We all know people who are praised to the skies for their
good deeds and for their availability whenever they are
needed to help anywhere. Are they as obliging at home? Or are
they like the proverbial cobbler whose children go barefoot?
For instance, a teacher who is every principal's dream, the
one who does far more, even in her own time, than she
actually needs to do. She cheerfully attends all staff
meetings outside school hours, is on call for extra
substitute teaching at a moment's notice, etc. She never says
`No.' The question is: at whose expense is this enthusiasm
and devotion? Does she never say `No' at home when her
children need her help? Does she show the same zeal to look
after the family "beyond the call of duty?"

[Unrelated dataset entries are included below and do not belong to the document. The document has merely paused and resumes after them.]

(** X23. Opening a chat without a room.  Without a user, or with a
    user whose [id] is falsy, nothing changes and the user is asked to
    log in.  For a loaded post whose identifier starts with
    'mock-post-' the answer of the API plays no part: the page becomes
    'chat', the rooms and the selected room stay.  When the call
    fails, the state is unchanged but for the error, which is the
    message of the answer when it has one and is never falsy. *)
Theorem handleOpenChat_without_room (postId : JsString.t) (a : App.answer doc)
    (st : App.state) :
  (App.user st = None ∨ (∃ u, App.user st = Some u ∧ truthy (prop u "id") = false) →
   App.handleOpenChat postId a st = (st, Some App.PleaseLogIn))
  ∧ (∀ u post,
       App.user st = Some u → truthy (prop u "id") = true →
       post ∈ App.allPosts st → prop post "id" = Str postId →
       App.startsWith (JsString.lit "mock-post-") postId = true →
       App.handleOpenChat postId a st = (App.navigateTo (JsString.lit "chat") st, None)
       ∧ App.chatRooms (App.navigateTo (JsString.lit "chat") st) = App.chatRooms st
       ∧ App.selectedRoomId (App.navigateTo (JsString.lit "chat") st)
         = App.selectedRoomId st)
  ∧ (∀ u err,
       App.user st = Some u → truthy (prop u "id") = true →
       (∀ p, p ∈ App.allPosts st → prop p "id" = Str postId →
             App.startsWith (JsString.lit "mock-post-") postId = false) →
       a = App.Rejected err →
       ∃ errorMessage,
         App.handleOpenChat postId a st
         = (App.setError errorMessage st, Some (App.Failed errorMessage))
         ∧ truthy errorMessage = true
         ∧ (truthy (App.member (App.response_data err) "message") = true →
            errorMessage = App.member (App.response_data err) "message")).
Proof.
  split; [|split].
  - unfold App.handleOpenChat. intros [->|(u & -> & ->)]; done.
  - intros u post Hu Hid Hpost Hpid Hmock.
    unfold App.handleOpenChat. rewrite Hu, Hid. cbn [negb].
    destruct (List.find _ (App.allPosts st)) as [p|] eqn:E.
    + rewrite Hmock. rewrite navigateTo_other by (by vm_compute). done.
    + exfalso. apply list_elem_of_In in Hpost.
      apply (find_none _ _ E) in Hpost. rewrite <- not_true_iff_false in Hpost.
      apply Hpost. by apply strict_eq_Str.
  - intros u err Hu Hid Hmock ->.
    unfold App.handleOpenChat. rewrite Hu, Hid. cbn [negb].
    assert (match List.find (λ p, App.strict_eq (prop p "id") (Str postId))
                    (App.allPosts st) with
            | Some _ => App.startsWith (JsString.lit "mock-post-") postId
            | None => false
            end = false) as ->.
    { destruct (List.find _ (App.allPosts st)) as [p|] eqn:E; [|done].
      apply find_some in E as [Hp E]. apply (Hmock p).
      - by apply list_elem_of_In.
      - by apply strict_eq_Str. }
    eexists. split; [reflexivity|]. split.
    + by apply truthy_or_r.
    + intros Hm.
      assert (∀ b, or (App.member (App.response_data err) "message") b
                   = App.member (App.response_data err) "message") as Hor.
      { intros b. unfold or. by rewrite Hm. }
      by rewrite !Hor.
Qed.

(** X24. What [fetchAllData] loads.  When the three calls succeed,
    the posts are the fetched posts followed by those mock posts whose
    [id] no fetched post has, so that a fetched post is never shadowed
    and, identifiers being strings, distinct identifiers stay
    distinct; the user's posts and rooms are the fetched ones.  When a
    call fails, the posts are the mock posts and the user's posts and
    rooms are emptied.  The error is cleared and the page stays in
    both cases. *)
Theorem fetchAllData_merges_mock_posts (generateMockPosts : value → list doc)
    (allProducts myProducts rooms : option (list doc)) (st : App.state) (u : doc) :
  App.user st = Some u →
  let fetched := default [] allProducts in
  let mock := generateMockPosts (prop u "id") in
  let loaded :=
    App.fetchAllData generateMockPosts (Some (allProducts, myProducts, rooms)) st in
  let failed := App.fetchAllData generateMockPosts None st in
  (∃ added,
     App.allPosts loaded = fetched ++ added
     ∧ (∀ p, p ∈ added
             ↔ p ∈ mock
               ∧ ∀ q, q ∈ fetched → App.strict_eq (prop q "id") (prop p "id") = false)
     ∧ ((∀ p, p ∈ fetched ++ mock → ∃ id, prop p "id" = Str id) →
        NoDup (map (λ p, prop p "id") fetched) →
        NoDup (map (λ p, prop p "id") mock) →
        NoDup (map (λ p, prop p "id") (App.allPosts loaded))))
  ∧ App.myPosts loaded = default [] myProducts
  ∧ App.chatRooms loaded = default [] rooms
  ∧ App.error loaded = Null
  ∧ App.allPosts failed = mock ∧ App.myPosts failed = []
  ∧ App.chatRooms failed = [] ∧ App.error failed = Null
  ∧ App.currentPage loaded = App.currentPage st
  ∧ App.currentPage failed = App.currentPage st.
Proof.
  intros Hu fetched mock loaded failed.
  subst loaded failed. unfold App.fetchAllData. rewrite Hu.
  fold fetched mock.
  destruct st as [page usr all mine chats msgs confirmed sel editing dialog
                  room loading err].
  run_setters.
  set (added := List.filter _ mock).
  assert (∀ p, p ∈ added
               ↔ p ∈ mock
                 ∧ ∀ q, q ∈ fetched →
                        App.strict_eq (prop q "id") (prop p "id") = false) as Hadded.
  { intros p. unfold added. rewrite !list_elem_of_In, filter_In, negb_true_iff.
    rewrite <- not_true_iff_false, existsb_exists.
    split; intros [Hp Hno]; (split; [done|]).
    - intros q Hq. rewrite <- not_true_iff_false. intros Heq. apply Hno.
      exists (prop q "id"). split; [|done].
      apply (in_map (λ p, prop p "id")). by apply list_elem_of_In.
    - intros (x & Hx & Heq). apply in_map_iff in Hx as (q & <- & Hq).
      apply list_elem_of_In in Hq. apply Hno in Hq. congruence. }
  split; [|done].
  exists added. split; [done|]. split; [exact Hadded|].
  intros Hstr Hnd1 Hnd2. rewrite map_app. apply NoDup_app.
  split; [done|]. split.
  - intros x Hx Hx'.
    apply list_elem_of_fmap in Hx as (q & -> & Hq).
    apply list_elem_of_fmap in Hx' as (p & Hid & Hp).
    apply Hadded in Hp as [Hp Hno].
    destruct (Hstr q) as [id Hqid]; [apply elem_of_app; by left|].
    apply Hno in Hq. rewrite <- Hid, Hqid in Hq.
    rewrite <- not_true_iff_false in Hq. apply Hq. by apply strict_eq_Str.
  - unfold added. clear Hadded. induction mock as [|p mock IH]; [constructor|].
    cbn [List.filter map] in *. apply NoDup_cons in Hnd2 as [Hp Hnd2].
    assert (NoDup (map (λ p, prop p "id") (List.filter
              (λ p, negb (existsb (λ x, App.strict_eq x (prop p "id"))
                            (map (λ p, prop p "id") fetched))) mock))) as IH'.
    { apply IH; [|done]. intros q Hq. apply Hstr.
      rewrite elem_of_app in Hq |- *. rewrite elem_of_cons. tauto. }
    destruct (negb _); [|done]. cbn [map]. apply NoDup_cons. split; [|done].
    intros Hin. apply Hp. apply list_elem_of_fmap in Hin as (q & Hid & Hq).
    apply list_elem_of_fmap. exists q. split; [done|].
    apply list_elem_of_In, filter_In in Hq as [Hq _]. by apply list_elem_of_In.
Qed.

The point which the Alter of Slobodka made when he spoke of
the market woman's sudden transformation just for the slim
chance of earning a few kopeks, was that we can all earn far
more than "a few kopeks." We should exert ourselves to the
utmost to put on this same pleasant face and tone of voice at
home, as we would when we want to create a good
impression.
He makes two important points:
Firstly, that we can certainly change, and put on a wonderful
performance at home. Secondly, if people can change for such
a small gain, they can certainly change in the expectation of
much greater gain.
If we calculate the benefits of good family relationships
both inside the house and for our children's future, we will
realize that truly "charity begins at home." We will invest
time and effort, first and foremost, to make our own home a
happy, pleasant place.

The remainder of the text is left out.